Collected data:
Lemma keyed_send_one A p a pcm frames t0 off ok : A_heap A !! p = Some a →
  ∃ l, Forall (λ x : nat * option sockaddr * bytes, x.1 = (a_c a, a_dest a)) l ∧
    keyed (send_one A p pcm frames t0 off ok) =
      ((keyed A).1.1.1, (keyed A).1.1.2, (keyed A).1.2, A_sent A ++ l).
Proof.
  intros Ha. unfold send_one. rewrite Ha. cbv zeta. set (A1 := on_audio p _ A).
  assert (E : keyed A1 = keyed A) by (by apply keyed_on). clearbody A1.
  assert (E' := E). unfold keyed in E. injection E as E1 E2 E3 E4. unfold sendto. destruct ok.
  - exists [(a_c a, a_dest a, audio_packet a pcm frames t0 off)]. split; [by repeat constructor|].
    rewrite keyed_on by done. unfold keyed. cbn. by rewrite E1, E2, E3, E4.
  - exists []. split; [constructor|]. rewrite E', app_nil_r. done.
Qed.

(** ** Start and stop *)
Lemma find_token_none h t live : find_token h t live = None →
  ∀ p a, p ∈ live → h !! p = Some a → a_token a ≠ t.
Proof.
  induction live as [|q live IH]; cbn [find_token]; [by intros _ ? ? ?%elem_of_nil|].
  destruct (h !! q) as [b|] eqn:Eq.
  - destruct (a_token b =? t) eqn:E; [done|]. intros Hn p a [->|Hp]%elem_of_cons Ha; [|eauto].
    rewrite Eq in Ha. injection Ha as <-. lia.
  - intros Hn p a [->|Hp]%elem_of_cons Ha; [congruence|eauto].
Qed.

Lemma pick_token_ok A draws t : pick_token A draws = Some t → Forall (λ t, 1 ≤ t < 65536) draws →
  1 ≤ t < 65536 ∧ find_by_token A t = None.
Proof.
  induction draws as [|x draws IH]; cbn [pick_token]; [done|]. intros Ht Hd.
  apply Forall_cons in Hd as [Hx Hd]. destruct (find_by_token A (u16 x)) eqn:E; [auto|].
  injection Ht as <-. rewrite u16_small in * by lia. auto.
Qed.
---
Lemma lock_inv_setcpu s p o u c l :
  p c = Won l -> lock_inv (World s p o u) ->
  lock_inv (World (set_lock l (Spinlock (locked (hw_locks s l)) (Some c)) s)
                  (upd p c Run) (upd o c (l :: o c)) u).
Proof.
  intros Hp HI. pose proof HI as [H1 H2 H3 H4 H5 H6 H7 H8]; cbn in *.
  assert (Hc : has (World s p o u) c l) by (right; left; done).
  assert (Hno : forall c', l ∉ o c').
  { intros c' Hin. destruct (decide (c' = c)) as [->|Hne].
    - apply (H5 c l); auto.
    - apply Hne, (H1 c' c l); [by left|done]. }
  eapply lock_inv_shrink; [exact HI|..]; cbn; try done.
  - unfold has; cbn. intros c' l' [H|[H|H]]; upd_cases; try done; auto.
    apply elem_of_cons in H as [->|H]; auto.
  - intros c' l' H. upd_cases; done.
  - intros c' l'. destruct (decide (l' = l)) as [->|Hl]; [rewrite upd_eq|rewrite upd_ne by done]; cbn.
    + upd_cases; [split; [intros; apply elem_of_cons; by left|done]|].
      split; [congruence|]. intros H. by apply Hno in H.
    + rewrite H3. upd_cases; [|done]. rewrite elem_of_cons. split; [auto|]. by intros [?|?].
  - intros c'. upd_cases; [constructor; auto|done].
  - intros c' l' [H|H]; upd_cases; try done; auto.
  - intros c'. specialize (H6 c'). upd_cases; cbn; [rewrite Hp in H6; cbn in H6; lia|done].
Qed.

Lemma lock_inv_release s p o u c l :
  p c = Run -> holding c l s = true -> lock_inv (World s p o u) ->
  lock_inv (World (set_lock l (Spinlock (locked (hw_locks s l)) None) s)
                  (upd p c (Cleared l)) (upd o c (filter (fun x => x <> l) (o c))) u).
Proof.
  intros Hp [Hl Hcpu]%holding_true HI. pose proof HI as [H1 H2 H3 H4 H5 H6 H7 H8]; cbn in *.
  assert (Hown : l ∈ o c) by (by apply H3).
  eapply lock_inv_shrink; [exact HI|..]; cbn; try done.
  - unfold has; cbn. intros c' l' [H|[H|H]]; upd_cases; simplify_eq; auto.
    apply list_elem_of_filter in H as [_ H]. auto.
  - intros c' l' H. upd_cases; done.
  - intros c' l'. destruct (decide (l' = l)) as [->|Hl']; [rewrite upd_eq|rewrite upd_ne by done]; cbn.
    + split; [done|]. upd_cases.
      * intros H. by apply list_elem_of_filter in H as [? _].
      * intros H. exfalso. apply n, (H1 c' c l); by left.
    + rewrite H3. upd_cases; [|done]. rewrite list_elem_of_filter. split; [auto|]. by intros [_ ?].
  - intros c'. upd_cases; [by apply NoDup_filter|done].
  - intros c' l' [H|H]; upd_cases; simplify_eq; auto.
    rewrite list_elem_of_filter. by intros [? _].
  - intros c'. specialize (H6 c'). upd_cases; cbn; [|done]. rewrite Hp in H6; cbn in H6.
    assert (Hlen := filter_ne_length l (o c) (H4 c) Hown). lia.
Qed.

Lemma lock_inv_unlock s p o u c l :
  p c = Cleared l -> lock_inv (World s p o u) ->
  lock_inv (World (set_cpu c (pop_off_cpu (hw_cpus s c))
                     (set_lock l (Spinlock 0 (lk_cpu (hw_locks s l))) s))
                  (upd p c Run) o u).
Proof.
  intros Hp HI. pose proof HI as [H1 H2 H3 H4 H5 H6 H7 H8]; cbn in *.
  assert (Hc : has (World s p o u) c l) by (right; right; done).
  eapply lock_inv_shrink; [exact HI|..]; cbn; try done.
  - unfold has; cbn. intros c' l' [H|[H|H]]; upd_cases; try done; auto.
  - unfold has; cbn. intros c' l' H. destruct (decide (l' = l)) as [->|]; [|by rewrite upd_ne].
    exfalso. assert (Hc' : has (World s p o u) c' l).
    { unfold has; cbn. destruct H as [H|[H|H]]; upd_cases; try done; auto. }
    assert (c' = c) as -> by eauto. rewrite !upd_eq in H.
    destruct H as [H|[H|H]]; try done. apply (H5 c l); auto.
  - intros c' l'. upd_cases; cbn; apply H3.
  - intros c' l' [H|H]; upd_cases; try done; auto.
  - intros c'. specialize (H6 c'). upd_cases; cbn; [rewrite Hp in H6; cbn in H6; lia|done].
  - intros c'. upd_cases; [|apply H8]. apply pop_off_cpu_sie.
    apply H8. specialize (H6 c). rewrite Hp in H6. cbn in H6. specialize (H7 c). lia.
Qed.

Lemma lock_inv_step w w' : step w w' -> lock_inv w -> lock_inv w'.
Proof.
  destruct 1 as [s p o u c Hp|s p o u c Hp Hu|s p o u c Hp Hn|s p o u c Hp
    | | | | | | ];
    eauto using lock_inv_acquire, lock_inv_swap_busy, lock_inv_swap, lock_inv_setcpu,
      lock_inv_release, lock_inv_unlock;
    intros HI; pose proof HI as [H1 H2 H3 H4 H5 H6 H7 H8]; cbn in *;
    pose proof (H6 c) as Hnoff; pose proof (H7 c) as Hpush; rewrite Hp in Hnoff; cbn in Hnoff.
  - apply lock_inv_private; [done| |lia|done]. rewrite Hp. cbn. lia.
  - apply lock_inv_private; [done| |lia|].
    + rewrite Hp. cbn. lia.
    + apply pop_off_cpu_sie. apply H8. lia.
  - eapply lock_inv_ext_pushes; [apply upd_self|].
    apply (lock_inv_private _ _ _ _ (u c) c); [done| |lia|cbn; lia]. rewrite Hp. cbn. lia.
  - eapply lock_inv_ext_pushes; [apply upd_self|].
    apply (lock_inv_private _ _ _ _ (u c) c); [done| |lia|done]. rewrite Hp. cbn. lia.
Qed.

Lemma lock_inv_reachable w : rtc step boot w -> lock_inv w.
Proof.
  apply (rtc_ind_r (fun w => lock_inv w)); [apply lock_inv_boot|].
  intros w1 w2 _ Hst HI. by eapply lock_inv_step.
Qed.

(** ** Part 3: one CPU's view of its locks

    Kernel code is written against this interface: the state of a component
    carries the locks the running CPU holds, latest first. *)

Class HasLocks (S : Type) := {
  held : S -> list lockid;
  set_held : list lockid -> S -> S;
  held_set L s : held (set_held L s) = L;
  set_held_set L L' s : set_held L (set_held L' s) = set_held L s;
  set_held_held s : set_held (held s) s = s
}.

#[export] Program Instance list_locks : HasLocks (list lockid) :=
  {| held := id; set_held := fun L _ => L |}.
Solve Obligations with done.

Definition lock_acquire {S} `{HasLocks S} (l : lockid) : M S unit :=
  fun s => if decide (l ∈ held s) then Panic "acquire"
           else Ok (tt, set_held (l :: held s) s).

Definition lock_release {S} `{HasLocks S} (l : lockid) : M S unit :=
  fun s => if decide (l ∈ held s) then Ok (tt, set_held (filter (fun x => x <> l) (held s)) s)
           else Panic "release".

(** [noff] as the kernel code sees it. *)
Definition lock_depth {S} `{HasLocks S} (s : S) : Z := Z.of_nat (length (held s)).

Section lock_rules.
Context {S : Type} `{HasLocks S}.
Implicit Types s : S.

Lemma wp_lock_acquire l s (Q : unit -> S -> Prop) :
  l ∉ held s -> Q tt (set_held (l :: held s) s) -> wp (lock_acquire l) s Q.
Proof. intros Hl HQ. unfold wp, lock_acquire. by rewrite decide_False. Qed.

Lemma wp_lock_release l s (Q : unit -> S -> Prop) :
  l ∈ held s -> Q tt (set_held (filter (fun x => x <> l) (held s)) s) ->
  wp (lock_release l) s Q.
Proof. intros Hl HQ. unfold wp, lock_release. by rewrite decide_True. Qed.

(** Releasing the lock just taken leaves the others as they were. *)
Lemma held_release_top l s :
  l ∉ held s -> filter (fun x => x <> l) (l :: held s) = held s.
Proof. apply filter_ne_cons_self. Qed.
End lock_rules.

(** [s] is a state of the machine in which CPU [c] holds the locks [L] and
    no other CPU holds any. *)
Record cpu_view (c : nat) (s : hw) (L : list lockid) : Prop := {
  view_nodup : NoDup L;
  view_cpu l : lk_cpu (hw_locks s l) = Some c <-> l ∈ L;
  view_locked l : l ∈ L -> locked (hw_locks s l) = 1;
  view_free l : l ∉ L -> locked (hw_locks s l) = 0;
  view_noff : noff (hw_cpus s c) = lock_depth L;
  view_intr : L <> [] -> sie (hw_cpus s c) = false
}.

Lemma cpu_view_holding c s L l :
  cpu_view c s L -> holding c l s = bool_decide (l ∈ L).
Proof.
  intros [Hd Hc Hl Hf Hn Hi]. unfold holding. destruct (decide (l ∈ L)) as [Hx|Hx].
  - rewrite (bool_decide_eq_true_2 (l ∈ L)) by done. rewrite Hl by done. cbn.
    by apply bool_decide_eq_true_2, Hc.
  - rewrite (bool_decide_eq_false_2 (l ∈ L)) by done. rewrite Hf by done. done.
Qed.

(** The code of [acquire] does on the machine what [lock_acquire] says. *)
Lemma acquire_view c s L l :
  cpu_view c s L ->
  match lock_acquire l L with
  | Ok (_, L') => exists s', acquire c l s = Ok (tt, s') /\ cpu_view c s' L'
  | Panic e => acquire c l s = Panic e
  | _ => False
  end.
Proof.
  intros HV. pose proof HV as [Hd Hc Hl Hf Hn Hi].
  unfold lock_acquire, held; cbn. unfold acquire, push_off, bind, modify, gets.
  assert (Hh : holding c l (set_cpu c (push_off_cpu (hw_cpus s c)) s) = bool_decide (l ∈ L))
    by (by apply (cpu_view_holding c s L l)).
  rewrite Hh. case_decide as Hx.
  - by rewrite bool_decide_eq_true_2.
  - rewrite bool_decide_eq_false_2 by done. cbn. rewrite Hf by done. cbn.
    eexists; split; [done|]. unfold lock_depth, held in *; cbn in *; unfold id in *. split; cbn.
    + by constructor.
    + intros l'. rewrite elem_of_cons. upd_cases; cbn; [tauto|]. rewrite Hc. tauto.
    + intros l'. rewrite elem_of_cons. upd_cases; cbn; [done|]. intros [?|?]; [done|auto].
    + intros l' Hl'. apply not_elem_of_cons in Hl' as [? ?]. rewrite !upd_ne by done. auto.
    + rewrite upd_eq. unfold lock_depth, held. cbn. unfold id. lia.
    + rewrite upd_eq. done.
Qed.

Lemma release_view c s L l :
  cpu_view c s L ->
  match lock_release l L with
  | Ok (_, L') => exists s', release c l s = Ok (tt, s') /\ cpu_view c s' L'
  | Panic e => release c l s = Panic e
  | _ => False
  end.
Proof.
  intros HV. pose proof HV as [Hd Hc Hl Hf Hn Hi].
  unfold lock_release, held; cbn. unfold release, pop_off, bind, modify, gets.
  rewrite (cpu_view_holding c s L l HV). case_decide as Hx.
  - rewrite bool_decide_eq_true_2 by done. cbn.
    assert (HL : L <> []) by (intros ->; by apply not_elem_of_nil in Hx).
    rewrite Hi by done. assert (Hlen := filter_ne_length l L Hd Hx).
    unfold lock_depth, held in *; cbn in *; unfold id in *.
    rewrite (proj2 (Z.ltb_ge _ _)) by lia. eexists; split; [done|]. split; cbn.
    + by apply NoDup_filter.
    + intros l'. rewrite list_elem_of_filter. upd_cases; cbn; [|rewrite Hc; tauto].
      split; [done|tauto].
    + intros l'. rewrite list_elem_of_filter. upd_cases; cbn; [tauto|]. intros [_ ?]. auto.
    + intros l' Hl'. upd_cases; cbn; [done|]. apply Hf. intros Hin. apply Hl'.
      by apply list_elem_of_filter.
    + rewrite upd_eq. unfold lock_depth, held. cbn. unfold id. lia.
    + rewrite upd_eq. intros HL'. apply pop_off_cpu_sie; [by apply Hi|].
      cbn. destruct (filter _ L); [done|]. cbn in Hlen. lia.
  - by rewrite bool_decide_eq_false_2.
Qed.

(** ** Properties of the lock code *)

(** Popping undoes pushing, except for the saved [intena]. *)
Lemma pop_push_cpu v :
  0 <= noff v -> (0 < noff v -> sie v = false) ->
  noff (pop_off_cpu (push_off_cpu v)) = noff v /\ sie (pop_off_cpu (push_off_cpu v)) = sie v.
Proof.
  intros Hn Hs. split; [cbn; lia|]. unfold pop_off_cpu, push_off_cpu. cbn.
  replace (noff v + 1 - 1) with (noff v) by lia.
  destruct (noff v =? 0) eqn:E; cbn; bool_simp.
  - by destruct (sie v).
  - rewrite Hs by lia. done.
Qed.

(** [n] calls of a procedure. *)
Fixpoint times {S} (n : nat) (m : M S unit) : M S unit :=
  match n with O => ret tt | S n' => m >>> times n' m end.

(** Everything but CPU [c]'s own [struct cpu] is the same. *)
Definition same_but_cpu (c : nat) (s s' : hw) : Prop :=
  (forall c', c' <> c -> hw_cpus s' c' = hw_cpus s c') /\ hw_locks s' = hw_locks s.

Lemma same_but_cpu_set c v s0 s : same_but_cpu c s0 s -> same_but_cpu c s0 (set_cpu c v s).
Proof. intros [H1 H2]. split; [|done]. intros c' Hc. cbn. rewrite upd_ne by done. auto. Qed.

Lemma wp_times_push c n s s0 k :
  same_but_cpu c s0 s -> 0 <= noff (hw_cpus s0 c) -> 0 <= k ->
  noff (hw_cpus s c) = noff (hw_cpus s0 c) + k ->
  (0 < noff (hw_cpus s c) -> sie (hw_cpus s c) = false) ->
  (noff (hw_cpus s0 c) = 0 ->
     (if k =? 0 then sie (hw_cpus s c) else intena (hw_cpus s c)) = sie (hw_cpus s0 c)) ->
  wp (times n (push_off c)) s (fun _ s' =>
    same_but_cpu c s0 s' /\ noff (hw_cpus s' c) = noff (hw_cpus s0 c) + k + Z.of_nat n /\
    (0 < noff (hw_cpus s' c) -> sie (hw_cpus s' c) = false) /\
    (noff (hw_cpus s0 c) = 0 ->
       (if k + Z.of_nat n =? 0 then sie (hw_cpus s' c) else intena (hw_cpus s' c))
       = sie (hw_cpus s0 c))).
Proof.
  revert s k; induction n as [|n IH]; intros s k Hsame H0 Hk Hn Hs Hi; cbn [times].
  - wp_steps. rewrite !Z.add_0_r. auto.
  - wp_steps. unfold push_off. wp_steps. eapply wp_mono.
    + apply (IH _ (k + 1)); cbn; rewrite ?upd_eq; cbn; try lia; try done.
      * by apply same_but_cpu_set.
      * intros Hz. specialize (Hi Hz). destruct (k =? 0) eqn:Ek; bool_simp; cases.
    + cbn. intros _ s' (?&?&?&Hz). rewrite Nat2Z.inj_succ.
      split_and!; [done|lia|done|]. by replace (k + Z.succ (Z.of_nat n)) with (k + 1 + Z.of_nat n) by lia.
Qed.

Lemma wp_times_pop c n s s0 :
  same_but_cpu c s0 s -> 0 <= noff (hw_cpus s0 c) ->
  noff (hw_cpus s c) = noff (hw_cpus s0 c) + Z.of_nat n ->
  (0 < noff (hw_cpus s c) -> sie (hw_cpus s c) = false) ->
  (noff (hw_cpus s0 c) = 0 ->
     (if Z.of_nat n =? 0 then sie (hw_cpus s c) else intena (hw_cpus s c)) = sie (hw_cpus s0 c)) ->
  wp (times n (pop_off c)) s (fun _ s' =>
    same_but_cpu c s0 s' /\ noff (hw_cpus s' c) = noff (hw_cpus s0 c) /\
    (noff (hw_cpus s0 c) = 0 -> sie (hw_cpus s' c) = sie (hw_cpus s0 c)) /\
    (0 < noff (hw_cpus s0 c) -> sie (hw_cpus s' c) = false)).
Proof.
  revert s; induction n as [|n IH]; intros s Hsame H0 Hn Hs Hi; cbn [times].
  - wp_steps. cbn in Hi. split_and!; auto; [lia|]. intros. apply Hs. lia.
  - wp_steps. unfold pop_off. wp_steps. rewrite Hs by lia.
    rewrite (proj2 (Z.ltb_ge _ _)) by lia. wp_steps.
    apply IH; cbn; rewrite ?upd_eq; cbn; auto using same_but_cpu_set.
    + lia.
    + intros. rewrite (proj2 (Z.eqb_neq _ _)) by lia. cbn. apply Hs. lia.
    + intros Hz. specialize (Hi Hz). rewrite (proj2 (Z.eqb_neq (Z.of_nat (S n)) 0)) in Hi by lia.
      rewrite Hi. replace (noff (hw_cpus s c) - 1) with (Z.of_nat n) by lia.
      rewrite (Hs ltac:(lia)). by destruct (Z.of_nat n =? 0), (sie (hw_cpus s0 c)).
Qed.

** Assignment **
Out of the data above, set down the lines from the one with "rewrite (proj2 (Z.ltb_ge _ _)) by lia. eexists;" to the one with "replace (noff v", both included, exactly as written and with no additions.

** Output of the exercise **
    rewrite (proj2 (Z.ltb_ge _ _)) by lia. eexists; split; [done|]. split; cbn.
    + by apply NoDup_filter.
    + intros l'. rewrite list_elem_of_filter. upd_cases; cbn; [|rewrite Hc; tauto].
      split; [done|tauto].
    + intros l'. rewrite list_elem_of_filter. upd_cases; cbn; [tauto|]. intros [_ ?]. auto.
    + intros l' Hl'. upd_cases; cbn; [done|]. apply Hf. intros Hin. apply Hl'.
      by apply list_elem_of_filter.
    + rewrite upd_eq. unfold lock_depth, held. cbn. unfold id. lia.
    + rewrite upd_eq. intros HL'. apply pop_off_cpu_sie; [by apply Hi|].
      cbn. destruct (filter _ L); [done|]. cbn in Hlen. lia.
  - by rewrite bool_decide_eq_false_2.
Qed.

(** ** Properties of the lock code *)

(** Popping undoes pushing, except for the saved [intena]. *)
Lemma pop_push_cpu v :
  0 <= noff v -> (0 < noff v -> sie v = false) ->
  noff (pop_off_cpu (push_off_cpu v)) = noff v /\ sie (pop_off_cpu (push_off_cpu v)) = sie v.
Proof.
  intros Hn Hs. split; [cbn; lia|]. unfold pop_off_cpu, push_off_cpu. cbn.
  replace (noff v + 1 - 1) with (noff v) by lia.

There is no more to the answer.